Sensitive to the emotional climate of its Russian characters and the bittersweet passing of an era, the final moments of Voyage are as poignant and poetic as the finale of Chekhov’s The Cherry Orchard. The second act flashes back to the friends’ university days and their growing intellectual commitment to change. The young romantics and radicals ­ the charismatic wastrel Bakunin, philosopher Nicholas Stankevich (David Harbour), future novelist Ivan Turgenev (Jason Butler Harner), poet Nicholas Ogarev (Josh Hamilton) and low-born literary critic Vissarion Belinskly (an unrecognizable and terrific Billy Crudup) and editor and socialist Alexander Herzen (Brian O’Byrne) ­ passionately debate German philosophers and dream of forging a modern Russia.

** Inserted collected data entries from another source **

(** Turns that all end without an error: each made the request of its shard
    and logged its list. *)
Lemma tickIssuer_shards_success cu atTime id s n h h' :
  tickIssuer_shards cu atTime id s n h = (h', Returns None) ->
  exists evs, h' = h ++ evs
    /\ Some <$> requestsOf evs = requestFor cu atTime id <$> seqZ s (Z.of_nat n)
    /\ reportedShards evs = seqZ s (Z.of_nat n).
Proof.
  revert s h. induction n as [|n IH]; intros s h Hrun.
  - cbn in Hrun. injection Hrun as <-. exists []. rewrite app_nil_r. auto.
  - cbn [tickIssuer_shards] in Hrun. unfold bind at 1 in Hrun.
    destruct (tickIssuer_shard cu atTime id s h) as [h1 [[err|]|]] eqn:Hturn;
      [discriminate| |discriminate].
    destruct (tickIssuer_shard_inv _ _ _ _ _ _ Hturn)
      as (req & saStream & caStream & crl & issuer & Hreq & Hsa & Hfin & Hca
          & Hacc & Hout & Hparse & Hiss & Hsig).
    pose proof (tickIssuer_shard_checked _ _ _ _ _ _ _ _ _ _
                  Hreq Hsa Hfin Hca Hacc Hout Hparse Hiss) as Hok.
    rewrite Hsig, Hturn in Hok. injection Hok as ->.
    destruct (IH _ _ Hrun) as (evs & -> & Hreqs & Hreps).
    eexists. rewrite <- app_assoc. split; [reflexivity|].
    rewrite requestsOf_app, reportedShards_app.
    rewrite requestsOf_shardEvents, reportedShards_shardEvents.
    rewrite (seqZ_cons s) by lia.
    replace (Z.pred (Z.of_nat (S n))) with (Z.of_nat n) by lia.
    replace (Z.succ s) with (s + 1) by lia.
    cbn [app fmap list_fmap]. rewrite Hreps. split; [|reflexivity].
    change (list_fmap _ _ Some (requestsOf evs)) with (Some <$> requestsOf evs).
    rewrite Hreqs, Hreq. reflexivity.
Qed.

Lemma seqZ_to_nat m n : seqZ m (Z.of_nat (Z.to_nat n)) = seqZ m n.
Proof. unfold seqZ. rewrite Nat2Z.id. reflexivity. Qed.

(** When [tickIssuer] returns without an error the issuer is in the map,
    every shard from 0 to [numShards]-1 was requested, in this order, and
    logged as complete, and the issuer is observed under "success". *)
Theorem tickIssuer_success cu atTime id h h' :
  tickIssuer cu atTime id h = (h', Returns None) ->
  exists issuer evs,
    issuers cu !! id = Some issuer
    /\ h' = h ++ evs
    /\ Some <$> requestsOf evs
       = requestFor cu atTime id <$> seqZ 0 (numShards cu)
    /\ reportedShards evs = seqZ 0 (numShards cu)
    /\ observations evs = [(Subject_CommonName issuer, "success")].
Proof.
  rewrite tickIssuer_unfold. cbv zeta.
  destruct (issuers cu !! id) as [issuer|]; [|discriminate].
  destruct (tickIssuer_shards _ _ _ _ _ _) as [hb o] eqn:Hbody.
  cbn [fst snd]. intros [= <- ->].
  destruct (tickIssuer_shards_success _ _ _ _ _ _ _ Hbody)
    as (evs & -> & Hreqs & Hreps).
  rewrite seqZ_to_nat in Hreqs, Hreps.
  exists issuer. eexists. split; [reflexivity|].
  rewrite <- !app_assoc. split; [reflexivity|].
  rewrite !requestsOf_app, !reportedShards_app, !observations_app.
  cbn [requestsOf reportedShards observations omap app].
  rewrite !app_nil_r.
  split; [exact Hreqs|]. split; [exact Hreps|].
  assert (Hall : Forall shardEvent evs).
  { destruct (tickIssuer_shards_events cu atTime id 0 (Z.to_nat (numShards cu))
                (h ++ [EvNow (Now (clk cu) h)])) as (evs' & Hfst & Hall & _).
    rewrite Hbody in Hfst. cbn [fst] in Hfst.
    apply app_inv_head in Hfst. subst evs'. exact Hall. }
  rewrite (observations_shardEvents _ Hall). reflexivity.
Qed.
(** X5: POP removes the value on top of the stack and writes nothing;
    PRINT removes it and appends its decimal form, with a minus sign when
    it is negative, and a line feed to the standard output; neither
    touches the values below, the running flag or the standard error
    stream. *)
Theorem pop_and_print_step o vm seg r ip v l io :
  o = OP_POP \/ o = OP_PRINT ->
  code_at seg ip = Some (OpCode_byte o) ->
  vm_at vm seg r (v :: l) ->
  Int.in_int32 v ->
  exists vm',
    vm_step ip vm io =
      Ret (ip + 1) vm'
        (match o with
         | OP_PRINT => printf (String.append (fmt_d v) LF) io
         | _ => io
         end) /\
    vm_at vm' seg r l /\
    (v < 0 ->
     exists digits, fmt_d v = String "-"%char digits /\ fmt_d (- v) = digits).
Proof.
  intros Ho Hop Hat Hv.
  destruct (vm_pop_at _ _ _ _ _ io Hat) as (vm' & Hp & Hat').
  exists vm'. split; [|split; [exact Hat'|]].
  - destruct Ho as [-> | ->]; fetch_opcode Hat Hop; call Hp.
    + reflexivity.
    + rewrite int32_pop by assumption. reflexivity.
  - intros Hneg. destruct v as [|p|p]; try lia.
    eexists. split; reflexivity.
Qed.

Lemma pop_and_print_step_witness :
  exists vm',
    vm_step 0 (example_vm [OpCode_byte OP_PRINT] [-42; 1]) empty_io =
      Ret 1 vm' (printf (String.append "-42" LF) empty_io) /\
    vm_at vm' (assemble [OpCode_byte OP_PRINT]) true [1].
Proof.
  destruct (pop_and_print_step OP_PRINT
              (example_vm [OpCode_byte OP_PRINT] [-42; 1])
              (assemble [OpCode_byte OP_PRINT]) true 0 (-42) [1] empty_io)
    as (vm' & Hs & Hat & _).
  - right. reflexivity.
  - reflexivity.
  - example_at.
  - unfold Int.in_int32, Int.INT32_MIN, Int.INT32_MAX. lia.
  - exists vm'. split; [exact Hs | exact Hat].
Defined.

(** ** Bytes without a case, instruction sizes, STOP *)

Lemma handled_range op :
  handled op = false <->
  (9 <= Int.of_byte op <= 15 \/ 18 <= Int.of_byte op).
Proof.
  destruct op; vm_compute; split;
    try (intros H; discriminate H);
    try (intros [[H1 H2] | H]; exfalso; auto; fail);
    try (intros _; right; discriminate);
    try (intros _; left; split; discriminate);
    try reflexivity.
Qed.
(** * Soil moisture sketches: a shallow embedding and its properties

    The repository holds three Arduino sketches for resistive soil-moisture
    probes: a minimal two-sensor logger, a single-sensor sketch with a
    percentage mapping, and the enhanced two-sensor sketch with a median
    filter, a running total, a sticky error flag and sensor power control.
    The single-sensor sketch and the enhanced sketch are embedded here.

    The sketches target the Arduino Uno (ATmega328P): [int] is 16 bits,
    [long] and [unsigned long] are 32 bits.  Hardware inputs ([analogRead],
    [millis]) are taken from an environment; hardware outputs
    ([digitalWrite], [delay], [Serial.print]) are recorded as events. *)

From Stdlib Require Import ZArith Zquot List Bool Lia String Sorting.Sorted Permutation.
From stdpp Require Import base list.
Import ListNotations.
Local Open Scope Z_scope.

(** ** Machine integers of the target *)

Module Mach.

(** [int]: 16-bit two's complement. *)
Definition int_wrap (z : Z) : Z := (z + 32768) mod 65536 - 32768.

(** [long]: 32-bit two's complement. *)
Definition long_wrap (z : Z) : Z := (z + 2147483648) mod 4294967296 - 2147483648.

(** [unsigned long]: arithmetic modulo 2^32. *)
Definition ulong_wrap (z : Z) : Z := z mod 4294967296.

Definition int_add (a b : Z) : Z := int_wrap (a + b).
Definition int_sub (a b : Z) : Z := int_wrap (a - b).
(** C division truncates toward zero. *)
Definition int_div (a b : Z) : Z := int_wrap (Z.quot a b).

Definition ulong_sub (a b : Z) : Z := ulong_wrap (a - b).

Definition is_int (z : Z) : Prop := -32768 <= z <= 32767.

End Mach.

(** ** Arduino core helpers used by the sketches *)

Module Core.
Import Mach.

(** Modelled from the spec: the pin constants [A0] and [A1] come from the
    Arduino core, not from the repository.  The diagnostics of section 6 name
    the sensors [A0] and [A1] by printing [sensorPin - A0], so the two are
    consecutive; the Uno numbers them 14 and 15. *)
Definition A0 : Z := 14.
Definition A1 : Z := 15.

(** Modelled from the spec: [map] is a function of the Arduino core, not of
    the repository.  Section 4.5 gives the interpolation as
    [(average - dryValue) * 100 / (wetValue - dryValue)] with integer
    truncation, which is the core's
    [(x - in_min) * (out_max - out_min) / (in_max - in_min) + out_min]
    for the output range 0..100; the core computes it in [long]. *)
Definition map (x in_min in_max out_min out_max : Z) : Z :=
  long_wrap
    (long_wrap
       (Z.quot (long_wrap (long_wrap (x - in_min) * long_wrap (out_max - out_min)))
               (long_wrap (in_max - in_min)))
     + out_min).

(** Modelled from the spec: [constrain] is a macro of the Arduino core, not
    of the repository.  Section 4.5 has the percentage clamped to [0,100];
    the core's macro is
    [((amt)<(low)?(low):((amt)>(high)?(high):(amt)))]. *)
Definition constrain (amt low high : Z) : Z :=
  if amt <? low then low else if amt >? high then high else amt.

(** The two statements both sketches use to turn a reading into a
    percentage: [p = map(v, air, water, 0, 100); p = constrain(p, 0, 100);]
    where [p] is an [int], so the [long] returned by [map] is narrowed. *)
Definition to_percentage (v airValue waterValue : Z) : Z :=
  let p := int_wrap (map v airValue waterValue 0 100) in
  constrain p 0 100.

End Core.

(** ** The median filter of [readSensor] *)

Module Filter.

(** Body of the inner loop: compare neighbours [j], [j+1] and swap them
    through [temp] when they are out of order. *)
Definition swap_step (a : list Z) (j : nat) : list Z :=
  if nth j a 0 >? nth (j + 1) a 0 then
    let temp := nth j a 0 in
    let a1 := <[j := nth (j + 1) a 0]> a in
    <[(j + 1)%nat := temp]> a1
  else a.

(** One pass seen on the list itself: the larger of each compared pair is
    carried along, so the maximum ends in the last position. *)
Fixpoint bubble_up (x : Z) (l : list Z) : list Z :=
  match l with
  | [] => [x]
  | y :: l' => if x >? y then y :: bubble_up x l' else x :: bubble_up y l'
  end.

(** [for (int j = 0; j < numReadings - i - 1; j++)]. *)
Definition inner_loop (n i : nat) (a : list Z) : list Z :=
  fold_left swap_step (seq 0 (n - i - 1)) a.

(** [for (int i = 0; i < numReadings - 1; i++)]. *)
Definition bubble_sort (n : nat) (a : list Z) : list Z :=
  fold_left (fun a i => inner_loop n i a) (seq 0 (n - 1)) a.

(** After [i] passes the last [i] slots hold, in ascending order, values
    that nothing in front of them exceeds. *)
Definition settled (i : nat) (a : list Z) : Prop :=
  exists p s, a = p ++ s /\ length s = i /\ StronglySorted Z.le s /\
              Forall (fun x => Forall (fun y => x <= y) s) p.

(** [tempReadings[numReadings / 2]] after sorting. *)
Definition median (n : nat) (a : list Z) : Z :=
  nth (n / 2) (bubble_sort n a) 0.

(** Counting inputs strictly below and strictly above a value. *)
Definition count_lt (v : Z) (l : list Z) : nat :=
  length (List.filter (fun x => x <? v) l).
Definition count_gt (v : Z) (l : list Z) : nat :=
  length (List.filter (fun x => v <? x) l).

End Filter.

(** ** Hardware interface: inputs from an environment, outputs as events *)

Module Hw.
Import Mach.

(** What [Serial.print] was given. *)
Inductive token : Type :=
| TStr (s : string)
| TInt (v : Z)
| TULong (v : Z).

Inductive event : Type :=
| SerialBegin (baud : Z)
| PinModeOutput (pin : Z)
| DigitalWrite (pin : Z) (high : bool)
| Delay (ms : Z)
| AnalogRead (pin : Z) (v : Z)
| Print (t : token)
| Println (t : token).

(** The physical world: [adc pin k] is the converter code on [pin] at the
    [k]-th conversion, [clock k] the milliseconds elapsed since reset at
    the [k]-th call of [millis]. *)
Record env : Type := { adc : Z -> nat -> Z; clock : nat -> Z }.

(** How many conversions and clock reads have happened so far. *)
Record hw : Type := { reads : nat; ticks : nat }.

Definition M (A : Type) : Type := env -> hw -> A * hw * list event.

Definition ret {A} (a : A) : M A := fun _ h => (a, h, []).

Definition bind {A B} (m : M A) (k : A -> M B) : M B :=
  fun e h =>
    let '(a, h1, out1) := m e h in
    let '(b, h2, out2) := k a e h1 in
    (b, h2, out1 ++ out2).

Definition emit (ev : event) : M unit := fun _ h => (tt, h, [ev]).

Definition analogRead (pin : Z) : M Z :=
  fun e h =>
    let v := adc e pin (reads h) in
    (v, {| reads := S (reads h); ticks := ticks h |}, [AnalogRead pin v]).

(** [millis()] is an [unsigned long]: the elapsed time modulo 2^32. *)
Definition millis : M Z :=
  fun e h =>
    (ulong_wrap (clock e (ticks h)),
     {| reads := reads h; ticks := S (ticks h) |}, []).

Definition digitalWrite (pin : Z) (high : bool) : M unit := emit (DigitalWrite pin high).
Definition delay (ms : Z) : M unit := emit (Delay ms).
Definition print (t : token) : M unit := emit (Print t).
Definition println (t : token) : M unit := emit (Println t).

Definition when (b : bool) (m : M unit) : M unit := if b then m else ret tt.

(** [for] loop over the given indices, threading the loop-carried value. *)
Fixpoint for_each {A} (idx : list nat) (body : nat -> A -> M A) (a : A) : M A :=
  match idx with
  | [] => ret a
  | i :: rest => bind (body i a) (for_each rest body)
  end.

(** Result, final hardware counters and emitted events of a run. *)
Definition value {A} (r : A * hw * list event) : A := fst (fst r).
Definition final {A} (r : A * hw * list event) : hw := snd (fst r).
Definition events {A} (r : A * hw * list event) : list event := snd r.

End Hw.

Declare Scope hw_scope.
Delimit Scope hw_scope with hw.
Notation "'let*' x ':=' m 'in' k" :=
  (Hw.bind m (fun x => k))
    (at level 10, x pattern, m at level 100, k at level 200) : hw_scope.
Notation "m ';;' k" :=
  (Hw.bind m (fun _ => k))
    (at level 100, k at level 200, right associativity) : hw_scope.

(** ** The single-sensor sketch *)

Module Single.
Import Mach Core Hw.
Local Open Scope hw_scope.

Definition moistureSensorPin : Z := A0.
Definition readInterval : Z := 5000.
Definition airValue : Z := 1023.
Definition waterValue : Z := 300.

Record globals : Type := {
  previousMillis : Z;
  rawMoistureValue : Z;
  moisturePercentage : Z
}.

Definition initial : globals :=
  {| previousMillis := 0; rawMoistureValue := 0; moisturePercentage := 0 |}.

Definition readSoilMoisture (g : globals) : M globals :=
  let* raw := analogRead moistureSensorPin in
  ret {| previousMillis := previousMillis g;
         rawMoistureValue := raw;
         moisturePercentage := to_percentage raw airValue waterValue |}.

Definition sendData (g : globals) : M unit :=
  print (TStr "DATA,") ;;
  print (TInt (rawMoistureValue g)) ;;
  print (TStr ",") ;;
  println (TInt (moisturePercentage g)).

Definition loop (g : globals) : M globals :=
  let* currentMillis := millis in
  if readInterval <=? ulong_sub currentMillis (previousMillis g) then
    let g1 := {| previousMillis := currentMillis;
                 rawMoistureValue := rawMoistureValue g;
                 moisturePercentage := moisturePercentage g |} in
    let* g2 := readSoilMoisture g1 in
    sendData g2 ;;
    ret g2
  else ret g.

(** [setup()] of the single-sensor sketch. *)
Definition setup : M unit :=
  emit (SerialBegin 9600) ;;
  delay 1000 ;;
  println (TStr "Soil Moisture Sensor System Starting") ;;
  println (TStr "Format: DATA,raw_value,moisture_percentage").

End Single.

(** ** The minimal two-sensor sketch *)

Module Minimal.
Import Mach Core Hw.
Local Open Scope hw_scope.

Definition moistureSensorA0 : Z := A0.
Definition moistureSensorA1 : Z := A1.
Definition sendInterval : Z := 5000.

Record globals : Type := { lastSendTime : Z }.

Definition initial : globals := {| lastSendTime := 0 |}.

(** [setup()]; on the Uno [Serial] converts to [true] at once, so the wait
    loop falls through. *)
Definition setup : M unit := emit (SerialBegin 9600).

Definition loop (g : globals) : M globals :=
  let* now := millis in
  if sendInterval <=? ulong_sub now (lastSendTime g) then
    let* moistureValueA0 := analogRead moistureSensorA0 in
    let* moistureValueA1 := analogRead moistureSensorA1 in
    let* timestamp := millis in
    print (TULong timestamp) ;;
    print (TStr ",") ;;
    print (TInt moistureValueA0) ;;
    print (TStr ",") ;;
    println (TInt moistureValueA1) ;;
    let* t := millis in
    ret {| lastSendTime := t |}
  else ret g.

End Minimal.

(** ** The enhanced two-sensor sketch *)

Module Enhanced.
Import Mach Core Hw Filter.
Local Open Scope hw_scope.

Definition moistureSensorA0 : Z := A0.
Definition moistureSensorA1 : Z := A1.
Definition sensorPowerPinA0 : Z := 7.
Definition sensorPowerPinA1 : Z := 8.
Definition sendInterval : Z := 5000.
Definition powerPrewarmTime : Z := 100.
Definition airValueA0 : Z := 1023.
Definition waterValueA0 : Z := 300.
Definition airValueA1 : Z := 1023.
Definition waterValueA1 : Z := 300.
Definition numReadings : nat := 5.

(** The file-scope variables one sensor owns; [readSensor] receives
    pointers to them.  ([averageReadingA0] and [averageReadingA1] are
    declared by the sketch but never read or written.) *)
Record channel : Type := {
  readings : list Z;
  totalReading : Z;
  rawValue : Z;
  percentage : Z;
  lastGoodReading : Z;
  sensorError : bool
}.

Record globals : Type := {
  lastSendTime : Z;
  readIndex : Z;
  chanA0 : channel;
  chanA1 : channel
}.

(** Static initialisers of the sketch (arrays at file scope start zeroed). *)
Definition initial_channel : channel :=
  {| readings := repeat 0 numReadings;
     totalReading := 0;
     rawValue := 0;
     percentage := 0;
     lastGoodReading := -1;
     sensorError := false |}.

Definition initial : globals :=
  {| lastSendTime := 0; readIndex := 0;
     chanA0 := initial_channel; chanA1 := initial_channel |}.

(** The out-of-range test of [checkSensor]. *)
Definition out_of_range (testReading : Z) : bool :=
  (testReading =? 0) || (testReading =? 1023).

Definition error_line (sensorPin : Z) : list token :=
  [TStr "ERROR: Sensor on pin A"; TInt (int_sub sensorPin A0);
   TStr " reading out of expected range. Check connections."].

Shipwreck finds these characters in 1846 in living in exile. Herzen, who played a minor role in the first play, becomes the central character in the final two installments. And Tony-winner O’Byrne (Frozen, Doubt, Shining City), who hardly registers before, seems to expand into the role as a philosopher and husband to the passionate romantic Natalie (the lovely Jennifer Ehle, who beautifully inhabits a different character in each play). One of the great pleasures of The Coast of Utopia is watching such accomplished actors stretch themselves by playing such demanding roles or multiple characters in the three plays. Living in luxury as a voluntary exile with his family in Paris, Herzen reunites with his fellow well-to-do rebels and becomes disillusioned when the revolution of 1848 they witness firsthand ultimately fails to bring change. Herzen’s domestic life is upended when he learns that his wife has been having an affair with his friend Herwegh, and his beloved young son dies.

Salvage, the last and least involving of the plays, covers the years from 1853 to 1868 and is set in London where the now widowed Herzen lives in a complicated domestic arrangement with a strict German governess (once again the versatile Jennifer Ehle) managing his children and his friend Ogarev’s neurotic wife Natasha becoming his mistress. His periodical The Bell agitates for change in Russia but he and his comrades are pushed aside by the newer, more radical generation of rebels. The play touches on the emancipation of the serfs in 1861 and feels at time like it is playing catch up with the final years of Herzen’s life and Russian history.

The Coast of Utopia is a monumental intellectual and theatrical adventure. The plays require an enormous commitment of time and money. Are they worth almost nine hours of one’s life and over $600? Decide for yourself!